§ **WHAT NEEDS TO BE DONE**:
In the listing below, find each line holding "then" and copy it.

============

Fixpoint all_space (s : string) : bool :=
  match s with
  | EmptyString => true
  | String c s' => isspace c && all_space s'
  end.

(** [str.lower] on one character: only A..Z move.  (No character outside
    ASCII lowers to one of [.], [s], [r], [t], so the comparison with
    [".srt"] below is exact.) *)
Definition lower_char (c : ascii) : ascii :=
  let n := nat_of_ascii c in
  if (65 <=? n) && (n <=? 90) then ascii_of_nat (n + 32) else c.

Fixpoint lower (s : string) : string :=
  match s with
  | EmptyString => EmptyString
  | String c s' => String (lower_char c) (lower s')
  end.

(** [s.rfind(c)]: the highest index of [c] in [s], or -1. *)
Fixpoint rfind (c : ascii) (s : string) : Z :=
  match s with
  | EmptyString => (-1)%Z
  | String d s' =>
      let r := rfind c s' in
      if (0 <=? r)%Z then (r + 1)%Z
      else if Ascii.eqb c d then 0%Z else (-1)%Z
  end.

(** [s[lo:hi]] for [0 <= lo]. *)
Definition slice (s : string) (lo hi : nat) : string :=
  substring lo (hi - lo) s.

Fixpoint any (p : ascii -> bool) (s : string) : bool :=
  match s with
  | EmptyString => false
  | String c s' => p c || any p s'
  end.

(** [os.path.splitext] ([posixpath]: separator [/], extension separator
    [.]).  The extension starts at the last dot, provided that dot comes
    after the last separator and some character between the separator and
    the dot is not a dot (the library's loop that skips leading dots
    returns at the first such character). *)
Definition splitext (p : string) : string * string :=
  let sepIndex := rfind "/"%char p in
  let dotIndex := rfind "."%char p in
  if (sepIndex <? dotIndex)%Z then
    let filenameIndex := Z.to_nat (sepIndex + 1) in
    let dot := Z.to_nat dotIndex in
    if any (fun c => negb (Ascii.eqb c "."%char)) (slice p filenameIndex dot)
    then (slice p 0 dot, slice p dot (String.length p))
    else (p, EmptyString)
  else (p, EmptyString).

End PyStr.

(** ** Data *)

(** One entry of the subtitle file ([pysrt.SubRipItem]): its number, its
    timing span in milliseconds, and its text, the only attribute the
    program assigns. *)
Record SubRipItem : Type := mkItem {
  index : nat;
  start : nat;
  end_ : nat;
  text : string
}.

Definition set_text (sub : SubRipItem) (t : string) : SubRipItem :=
  {| index := index sub; start := start sub; end_ := end_ sub; text := t |}.

(** The arguments of one call of [translate_srt]. *)
Record Job : Type := mkJob {
  file_path : string;
  output_path : string;
  src_lang : string;
  dest_lang : string
}.

(** [concurrent.futures]: a submitted call is pending, running, finished or
    cancelled. *)
Inductive future_state : Type := Pending | Running | Finished | CancelledFuture.

Definition future_state_eqb (a b : future_state) : bool :=
  match a, b with
  | Pending, Pending | Running, Running | Finished, Finished
  | CancelledFuture, CancelledFuture => true
  | _, _ => false
  end.

(** [ThreadPoolExecutor(max_workers=n)] with everything submitted to it, in
    submission order.  [pool_id] tells the pools of one [Translator] apart
    ([set_thread_count] replaces the pool). *)
Record ThreadPoolExecutor : Type := mkPool {
  pool_id : nat;
  max_workers : nat;
  futures : list (Job * future_state)
}.

Definition running_count (ex : ThreadPoolExecutor) : nat :=
  List.length (filter (fun f => future_state_eqb (snd f) Running) (futures ex)).

(** [executor.submit]: the call is queued, and a worker thread takes it at
    once while fewer than [max_workers] calls are running.  The result is
    the pool and the position of the new future in it. *)
Definition submit (ex : ThreadPoolExecutor) (j : Job) : ThreadPoolExecutor * nat :=
  let st := if running_count ex <? max_workers ex then Running else Pending in
  ({| pool_id := pool_id ex; max_workers := max_workers ex;
      futures := futures ex ++ [(j, st)] |},
   List.length (futures ex)).

Fixpoint update_nth {A : Type} (n : nat) (f : A -> A) (l : list A) : list A :=
  match l, n with
  | [], _ => []
  | x :: l', O => f x :: l'
  | x :: l', S n' => x :: update_nth n' f l'
  end.

(** [Future.cancel]: only a pending call is cancelled. *)
Definition cancel (ex : ThreadPoolExecutor) (fut : nat) : ThreadPoolExecutor :=
  {| pool_id := pool_id ex; max_workers := max_workers ex;
     futures := update_nth fut
                  (fun f => match snd f with
                            | Pending => (fst f, CancelledFuture)
                            | _ => f
                            end) (futures ex) |}.

(** The attributes of a [Translator] that the program reads after the
    constructor ([config] is only written to [config.ini]). *)
Record Translator : Type := mkTranslator {
  deepl_api_key : option string;
  should_stop : bool;
  translated_count : nat;
  executor : ThreadPoolExecutor;
  quota : Z;
  used_quota : Z;
  (** the future of the last submitted call: its pool and its position there *)
  current_translation : option (nat * nat)
}.

Definition STATUS_TRANSLATION_COMPLETED : string := "Translation completed".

============

§ **THE ANSWER**:
  if (65 <=? n) && (n <=? 90) then ascii_of_nat (n + 32) else c.
      if (0 <=? r)%Z then (r + 1)%Z
      else if Ascii.eqb c d then 0%Z else (-1)%Z
  if (sepIndex <? dotIndex)%Z then
    then (slice p 0 dot, slice p dot (String.length p))
  let st := if running_count ex <? max_workers ex then Running else Pending in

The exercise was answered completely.